I am sure there is a project at Express Scripts right now to figure out how to position this in the industry. I personally would go for claiming better adherence drives up drug trend (see prior post).
With five major drug trend reports out (Express Scripts, CVS Caremark, Medco, Walgreens, and Prime Therapeutics), there is only one more that I expect – SXC. I’m sure someone else could come into the market with a report, but it’s a lot of work.
The trend numbers so far are:
- 3.2% for Walgreens
- 3.4% for Prime Therapeutics and CVS Caremark
- 3.7% for Medco
- 6.4% for Express Scripts
Does anyone really care? Should they?
On the one hand, it’s a good marker, but the companies each have different mixes of clients (Medicare, Medicaid, Employer, Managed Care, Government). They also have different mixes of clients by geography. All of these things matter.
I would personally argue that we need a different key metric for the industry. The one challenge Express Scripts faces is that they really drove this metric for years and were able to set the standard. Now, they may be caught up in that legacy.
Some of the metrics that are used to compare PBMs:
- Generic fill rate – this is meaningful in that traditional PBMs make more money on generics but definitely subject to client mix
- Mail order penetration – this is meaningful in that it drives several other metrics and is where PBMs make money
- Drug trend – this is relevant in a traditional PBM sense that lower trend is better
- Cost share – this has held pretty flat for years while the absolute value has gone up
- Mail order satisfaction – this is generally a measure that everyone has as high and touts
- Client retention – it seems like everyone has high marks here while clients obviously move around
- Mail order fill accuracy – everyone’s at 99% plus so you get to differentiate at the six sigma versus two sigma level (which in scale matters)

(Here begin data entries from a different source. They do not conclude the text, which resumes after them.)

Definition setReader (s : connection) (r : reading) (n : nat) : connection :=
  mkConnection (stopping s) (closingClosed s) (outClosed s) n r (writer s) (watcher s) (asked s) (handed s) (written s).
Definition setWatcher (s : connection) (w : watching) (n : nat) : connection :=
  mkConnection (stopping s) (closingClosed s) (outClosed s) n (reader s) (writer s) w (asked s) (handed s) (written s).

(** A message is handed over on the unbuffered channel. *)
Definition handOver (s : connection) (m : outgoing) : connection :=
  mkConnection (stopping s) (closingClosed s) (outClosed s) (counted s) (reader s) (WritingMessage m) (watcher s)
    (asked s) (handed s ++ [m]) (written s).

(** What the client does, and the end of the server. *)
Inductive clientStep : connection -> connection -> Prop :=
| Stops s :
    clientStep s (mkConnection true (closingClosed s) (outClosed s) (counted s) (reader s) (writer s) (watcher s)
                    (asked s) (handed s) (written s))
(* ProcessRequestMessage: c.wg.Add(1), the handler, its replies, c.wg.Done() *)
| Request s l : reader s = Reading ->
    clientStep s (mkConnection (stopping s) (closingClosed s) (outClosed s) (S (counted s)) (Handling l) (writer s) (watcher s)
                    (asked s ++ l) (handed s) (written s))
(* the end of the stream, an error, an unbind *)
| Ends s : reader s = Reading -> clientStep s (setReader s Leaving (counted s)).

(** What the goroutines do. *)
Inductive connStep : connection -> connection -> Prop :=
| Replies s m l : reader s = Handling (m :: l) -> outClosed s = false -> writer s = AwaitingMessage ->
    connStep s (setReader (handOver s (Reply m)) (Handling l) (counted s))
| Handled s : reader s = Handling [] -> connStep s (setReader s Reading (pred (counted s)))
(* close *)
| Closes s : reader s = Leaving ->
    connStep s (mkConnection (stopping s) true (outClosed s) (counted s) WaitingRequests (writer s) (watcher s)
                  (asked s) (handed s) (written s))
| DeadlineFails s : reader s = Leaving ->
    connStep s (mkConnection (stopping s) true (outClosed s) (counted s) GaveUp (writer s) (watcher s)
                  (asked s) (handed s) (written s))
| ClosesOut s : reader s = WaitingRequests -> counted s = 0 ->
    connStep s (mkConnection (stopping s) (closingClosed s) true (counted s) WaitingWriter (writer s) (watcher s)
                  (asked s) (handed s) (written s))
| ClosesConn s : reader s = WaitingWriter -> writer s = WriteDone -> connStep s (setReader s ConnClosed (counted s))
(* the writer *)
| Writes s m : writer s = WritingMessage m ->
    connStep s (mkConnection (stopping s) (closingClosed s) (outClosed s) (counted s) (reader s) AwaitingMessage (watcher s)
                  (asked s) (handed s) (written s ++ [m]))
| WriterEnds s : writer s = AwaitingMessage -> outClosed s = true ->
    connStep s (mkConnection (stopping s) (closingClosed s) (outClosed s) (counted s) (reader s) WriteDone (watcher s)
                  (asked s) (handed s) (written s))
(* the watcher: its select takes any of the two when both are ready *)
| SeesStop s : watcher s = Watching -> stopping s = true -> connStep s (setWatcher s Announcing (S (counted s)))
| SeesClosing s : watcher s = Watching -> closingClosed s = true -> connStep s (setWatcher s WatchEnded (counted s))
| Announces s : watcher s = Announcing -> outClosed s = false -> writer s = AwaitingMessage ->
    connStep s (setWatcher (handOver s Notice) Announced (counted s))
| SendsOnClosed s : watcher s = Announcing -> outClosed s = true -> connStep s (setWatcher s WatchPanicked (counted s))
| Announced_ s : watcher s = Announced -> connStep s (setWatcher s WatchEnded (pred (counted s))).

(** A panic ends the program: nothing happens after it. *)
Definition liveStep (s s' : connection) : Prop := watcher s <> WatchPanicked /\ (clientStep s s' \/ connStep s s').

Definition served (s : connection) : Prop := rtc liveStep newConnection s.

(** ** What holds of every connection *)

Definition toSend (r : reading) : list M := match r with Handling l => l | _ => [] end.
Definition inHand (w : writing) : list outgoing := match w with WritingMessage m => [m] | _ => [] end.
Definition repliesOf (l : list outgoing) : list M := omap (fun m => match m with Reply m => Some m | Notice => None end) l.
Definition noticesOf (l : list outgoing) : nat := length (List.filter (fun m => match m with Notice => true | _ => false end) l).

I personally think average client cost per claim processed is a better measure. It takes into account drug mix (brand / generic). It takes into account rebates and rebates provided to clients. It takes into account retail mix (30 / 90 day) and mail order. It takes into account plan design.
I also think creating an average MPR (medication possession ratio) would be a relevant metric that more closely mapped to health outcomes and would still be within the PBMs sphere of influence. They can drive awareness and help with adherence programs thru the consumer, the pharmacy, and the prescriber.
I’m also a big fan of key metrics like:
- 1st call resolution
- Average inbound calls per claim processed (mail versus retail)
- Web utilization – # of registrants AND average visits per registered member per year
I vote for net client costs per adjusted script = sum of gross costs per adjusted script + recieved rebates per adjusted scripts + management cost per adjusted script.
Costs PMPY would not be fair as this includes adherence and the more adjusted script PMPY is a good thing.
The larger PBMs can drive down net costs per adjusted script through negotiating clout with retailers and mail order scale. But smaller PBMs can neutralize scale by driving a higher generic dispensing rate and allowing for 90 day retail.(even thous this results in less rebates per adjusted Rx)
Comparing large and small PBMs on the basis of net costs per adjusted script would likely expose the myth of scale as a factor in overall Rx cost containment.
I’m going to make my prediction here that next year’s process for calculating trend at ESRX will change. With Brenda Motheral gone and her protege Emily Cox now gone, I think their Drug Trend Report will become more of a marketing tool and less of a research tool. I could be wrong, but I don’t think they want to have the highest trend. That has been a source of pride for years.
Agree. You could see it morphing into a marketing report over the past couple of years, I think as a response to Medco’s report, which was always marketing-focused. Sad for those of us who worked to make it the reference research report in the industry. I think the life cycle is about over for these reports, given the different payment methodologies emerging.